━━ RECORDS TO USE ━━

(** * WindowEmperor: a shallow embedding of the process-wide coordinator

    The development follows [src/cascadia/WindowsTerminal/WindowEmperor.cpp]:
    the handoff codec, the acquire-or-handoff retry loop, the window-thread
    pool with its refrigerator, the live-window counter, the global hotkey
    table, the notification icon and the session-buffer sweep; then the
    environment block, the [WM_COPYDATA] case of the message handler and,
    from the variant of the file that restores persisted layouts, the window
    requests of startup. *)

From Stdlib Require Import ZArith List Lia Bool.
From Stdlib.Strings Require Import Byte String.
From stdpp Require Import base list gmap.

Local Open Scope Z_scope.

(** ** Machine integers

    [uint32_t], [DWORD] and [size_t] (a 64-bit build: the handoff magic
    [0x5445524d494e414c] is a 64-bit [ULONG_PTR]) are [Z] with the
    wrap-around written out. *)

Definition UINT32_MOD : Z := 2 ^ 32.
Definition SIZE_T_MOD : Z := 2 ^ 64.

Definition to_uint32 (z : Z) : Z := z mod UINT32_MOD.
Definition to_size_t (z : Z) : Z := z mod SIZE_T_MOD.

(** [gsl::narrow_cast<int>]: keep the low 32 bits, read as two's complement. *)
Definition narrow_cast_int (z : Z) : Z :=
  let w := z mod UINT32_MOD in
  if w <? 2 ^ 31 then w else w - UINT32_MOD.

Definition sizeof_uint32_t : Z := 4.
Definition sizeof_wchar_t : Z := 2.

(** A UTF-16 code unit is a 16-bit value; a wide string is a list of them. *)
Definition wchar_t := Z.
Definition wstring := list wchar_t.

Definition wf_wchar (c : wchar_t) : Prop := 0 <= c < 2 ^ 16.
Definition wf_wstring (s : wstring) : Prop := Forall wf_wchar s.

Definition byte_of_Z (z : Z) : byte :=
  default Byte.x00 (Byte.of_N (Z.to_N (z mod 256))).
Definition Z_of_byte (b : byte) : Z := Z.of_N (Byte.to_N b).

(** The object representation of a [uint32_t] and of a [wchar_t] on the
    little-endian targets the terminal is built for. *)
Definition uint32_bytes (v : Z) : list byte :=
  [byte_of_Z v; byte_of_Z (v / 2 ^ 8); byte_of_Z (v / 2 ^ 16); byte_of_Z (v / 2 ^ 24)].

Definition uint32_of_bytes (b0 b1 b2 b3 : byte) : Z :=
  Z_of_byte b0 + 2 ^ 8 * Z_of_byte b1 + 2 ^ 16 * Z_of_byte b2 + 2 ^ 24 * Z_of_byte b3.

Definition wchar_bytes (c : wchar_t) : list byte :=
  [byte_of_Z c; byte_of_Z (c / 2 ^ 8)].

Definition wstring_bytes (s : wstring) : list byte := concat (map wchar_bytes s).

Fixpoint wchars_of_bytes (bs : list byte) : wstring :=
  match bs with
  | b0 :: b1 :: rest => (Z_of_byte b0 + 2 ^ 8 * Z_of_byte b1) :: wchars_of_bytes rest
  | _ => []
  end.

(** ** Exceptions and outcomes *)

Inductive exn : Type :=
| out_of_range (what : string)
| narrowing_error.

Inductive outcome (A : Type) : Type :=
| Ret (a : A)
| Throw (e : exn)
| Fault.
Arguments Ret {A} a.
Arguments Throw {A} e.
Arguments Fault {A}.

(** ** HandoffCodec *)

Module Codec.

(** *** Encoding: the [out] vector is passed along explicitly. *)

Definition serializeUint32 (out : list byte) (value : Z) : list byte :=
  out ++ uint32_bytes value.

(** [gsl::narrow<uint32_t>] throws when the value does not survive the trip. *)
Definition narrow_uint32 (z : Z) : outcome Z :=
  if decide (to_uint32 z = z) then Ret (to_uint32 z) else Throw narrowing_error.

Definition serializeString (out : list byte) (str : wstring) : outcome (list byte) :=
  match narrow_uint32 (Z.of_nat (length str)) with
  | Ret len =>
      let out := serializeUint32 out len in
      Ret (out ++ take (Z.to_nat (to_size_t (len * sizeof_wchar_t))) (wstring_bytes str))
  | Throw e => Throw e
  | Fault => Fault
  end.

(** The three strings are what [GetCommandLineW], the environment block and
    the current directory gave; [nCmdShow] is an [int]. *)
Definition serializeHandoffPayload (args env cwd : wstring) (nCmdShow : Z)
  : outcome (list byte) :=
  match serializeString [] args with
  | Ret out =>
      match serializeString out env with
      | Ret out =>
          match serializeString out cwd with
          | Ret out => Ret (serializeUint32 out (to_uint32 nCmdShow))
          | Throw e => Throw e
          | Fault => Fault
          end
      | Throw e => Throw e
      | Fault => Fault
      end
  | Throw e => Throw e
  | Fault => Fault
  end.

(** *** Decoding

    Pointers into the received buffer are byte offsets from [beg].  A
    computation reads the buffer and logs the offset of every byte it loads;
    a load outside the buffer is a [Fault]. *)

Definition Rd (A : Type) : Type := list byte → list Z → outcome A * list Z.

Definition ret {A} (a : A) : Rd A := λ _ log, (Ret a, log).
Definition throw {A} (e : exn) : Rd A := λ _ log, (Throw e, log).
Definition bind {A B} (m : Rd A) (k : A → Rd B) : Rd B :=
  λ mem log,
    match m mem log with
    | (Ret a, log') => k a mem log'
    | (Throw e, log') => (Throw e, log')
    | (Fault, log') => (Fault, log')
    end.

Notation "'let*' x ':=' m 'in' k" := (bind m (λ x, k))
  (at level 10, x name, m at level 100, k at level 200).
Notation "'let*' ' p ':=' m 'in' k" := (bind m (λ r, let 'p := r in k))
  (at level 10, p pattern, m at level 100, k at level 200).

Definition load8 (p : Z) : Rd byte :=
  λ mem log,
    (match (if decide (0 <= p) then mem !! Z.to_nat p else None) with
     | Some b => Ret b
     | None => Fault
     end, log ++ [p]).

Definition load_uint32 (p : Z) : Rd Z :=
  let* b0 := load8 p in
  let* b1 := load8 (p + 1) in
  let* b2 := load8 (p + 2) in
  let* b3 := load8 (p + 3) in
  ret (uint32_of_bytes b0 b1 b2 b3).

(** What a load finds at an offset that lies inside the buffer. *)
Definition byte_at (mem : list byte) (p : Z) : byte :=
  default Byte.x00 (mem !! Z.to_nat p).
Definition uint32_at (mem : list byte) (p : Z) : Z :=
  uint32_of_bytes (byte_at mem p) (byte_at mem (p + 1)) (byte_at mem (p + 2)) (byte_at mem (p + 3)).

(** Returns the advanced iterator together with the value stored to [val]. *)
Definition deserializeUint32 (it end_ : Z) : Rd (Z * Z) :=
  if to_size_t (end_ - it) <? sizeof_uint32_t
  then throw (out_of_range "Not enough data for uint32_t"%string)
  else let* val := load_uint32 it in ret (it + sizeof_uint32_t, val).

(** A [std::wstring_view]: where it starts and how many code units it spans. *)
Record wstring_view : Type := { data : Z; size : Z }.

Definition deserializeString (it end_ : Z) : Rd (Z * wstring_view) :=
  let* '(it, len) := deserializeUint32 it end_ in
  if to_size_t (end_ - it) <? to_size_t (len * sizeof_wchar_t)
  then throw (out_of_range "Not enough data for string content"%string)
  else ret (it + to_size_t (len * sizeof_wchar_t), {| data := it; size := len |}).

Record Handoff : Type := { args : wstring_view; env : wstring_view; cwd : wstring_view; show : Z }.

Definition deserializeHandoffPayload (beg end_ : Z) : Rd Handoff :=
  let* '(it, result_args) := deserializeString beg end_ in
  let* '(it, result_env) := deserializeString it end_ in
  let* '(it, result_cwd) := deserializeString it end_ in
  let* '(it, result_show) := deserializeUint32 it end_ in
  ret {| args := result_args; env := result_env; cwd := result_cwd; show := result_show |}.

(** Copying a view out of the buffer, as the [winrt::hstring] constructors
    in the [WM_COPYDATA] handler do. *)
Definition hstring_of_view (v : wstring_view) : Rd wstring :=
  λ mem log,
    let first := Z.to_nat (data v) in
    let count := Z.to_nat (sizeof_wchar_t * size v) in
    let touched := map (λ i : nat, data v + Z.of_nat i) (seq 0 count) in
    (if decide (0 <= data v ∧ 0 <= size v ∧ data v + sizeof_wchar_t * size v <= Z.of_nat (length mem))
     then Ret (wchars_of_bytes (take count (drop first mem)))
     else Fault, log ++ touched).

(** The payload as the receiving side sees it once the views are copied. *)
Record HandoffPayload : Type :=
  { commandLine : wstring; environmentBlock : wstring; workingDirectory : wstring; showCommand : Z }.

Definition decodeHandoff (cbData : list byte) : outcome HandoffPayload * list Z :=
  (let* handoff := deserializeHandoffPayload 0 (Z.of_nat (length cbData)) in
   let* a := hstring_of_view (args handoff) in
   let* e := hstring_of_view (env handoff) in
   let* c := hstring_of_view (cwd handoff) in
   ret {| commandLine := a; environmentBlock := e; workingDirectory := c;
          showCommand := show handoff |}) cbData [].

(** Every logged load hit a byte of a buffer of [n] bytes. *)
Definition reads_within (n : Z) (log : list Z) : Prop :=
  Forall (λ a, 0 <= a < n) log.

Definition encodeHandoff (p : HandoffPayload) : outcome (list byte) :=
  serializeHandoffPayload (commandLine p) (environmentBlock p) (workingDirectory p) (showCommand p).

(** A payload the encoder accepts: well-formed code units, string lengths
    that fit the 32-bit prefix, and a 32-bit show command. *)
Definition valid_payload (p : HandoffPayload) : Prop :=
  wf_wstring (commandLine p) ∧ wf_wstring (environmentBlock p) ∧ wf_wstring (workingDirectory p) ∧
  Z.of_nat (length (commandLine p)) < UINT32_MOD ∧
  Z.of_nat (length (environmentBlock p)) < UINT32_MOD ∧
  Z.of_nat (length (workingDirectory p)) < UINT32_MOD ∧
  0 <= showCommand p < UINT32_MOD.

(** The wire format in closed form: [u32 len | UTF-16 bytes] three times,
    then the raw [u32] show command. *)
Definition string_record (s : wstring) : list byte :=
  uint32_bytes (Z.of_nat (length s)) ++ wstring_bytes s.

Definition payload_bytes (p : HandoffPayload) : list byte :=
  string_record (commandLine p) ++ string_record (environmentBlock p) ++
  string_record (workingDirectory p) ++ uint32_bytes (showCommand p).

(** The end-to-end scenario: ["wt -w 0"], ["A=1\0\0"], ["C:\Users"], show command 1. *)
Definition scenario_payload : HandoffPayload :=
  {| commandLine := [119; 116; 32; 45; 119; 32; 48];
     environmentBlock := [65; 61; 49; 0; 0];
     workingDirectory := [67; 58; 92; 85; 115; 101; 114; 115];
     showCommand := 1 |}.

End Codec.

(** ** SingleInstanceCoordinator: [acquireMutexOrAttemptHandoff] *)

Module SingleInstance.

(** What the operating system answers during one pass of the retry loop. *)
Record Attempt : Type := {
  CreateMutexW_handle : bool;        (* a non-null handle came back *)
  lastError_ALREADY_EXISTS : bool;   (* GetLastError() == ERROR_ALREADY_EXISTS *)
  FindWindowW_found : bool;          (* the primary's message window exists *)
  SendMessageTimeoutW_ok : bool      (* non-zero: delivered within the timeout *)
}.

━━━

## DESCRIPTION OF THE TASK
The first line of the records and every line down to the line with "Definition wf_wchar (c" must be quoted exactly; leave out all else.

## EXERCISE RESPONSE
(** * WindowEmperor: a shallow embedding of the process-wide coordinator

    The development follows [src/cascadia/WindowsTerminal/WindowEmperor.cpp]:
    the handoff codec, the acquire-or-handoff retry loop, the window-thread
    pool with its refrigerator, the live-window counter, the global hotkey
    table, the notification icon and the session-buffer sweep; then the
    environment block, the [WM_COPYDATA] case of the message handler and,
    from the variant of the file that restores persisted layouts, the window
    requests of startup. *)

From Stdlib Require Import ZArith List Lia Bool.
From Stdlib.Strings Require Import Byte String.
From stdpp Require Import base list gmap.

Local Open Scope Z_scope.

(** ** Machine integers

    [uint32_t], [DWORD] and [size_t] (a 64-bit build: the handoff magic
    [0x5445524d494e414c] is a 64-bit [ULONG_PTR]) are [Z] with the
    wrap-around written out. *)

Definition UINT32_MOD : Z := 2 ^ 32.
Definition SIZE_T_MOD : Z := 2 ^ 64.

Definition to_uint32 (z : Z) : Z := z mod UINT32_MOD.
Definition to_size_t (z : Z) : Z := z mod SIZE_T_MOD.

(** [gsl::narrow_cast<int>]: keep the low 32 bits, read as two's complement. *)
Definition narrow_cast_int (z : Z) : Z :=
  let w := z mod UINT32_MOD in
  if w <? 2 ^ 31 then w else w - UINT32_MOD.

Definition sizeof_uint32_t : Z := 4.
Definition sizeof_wchar_t : Z := 2.

(** A UTF-16 code unit is a 16-bit value; a wide string is a list of them. *)
Definition wchar_t := Z.
Definition wstring := list wchar_t.

Definition wf_wchar (c : wchar_t) : Prop := 0 <= c < 2 ^ 16.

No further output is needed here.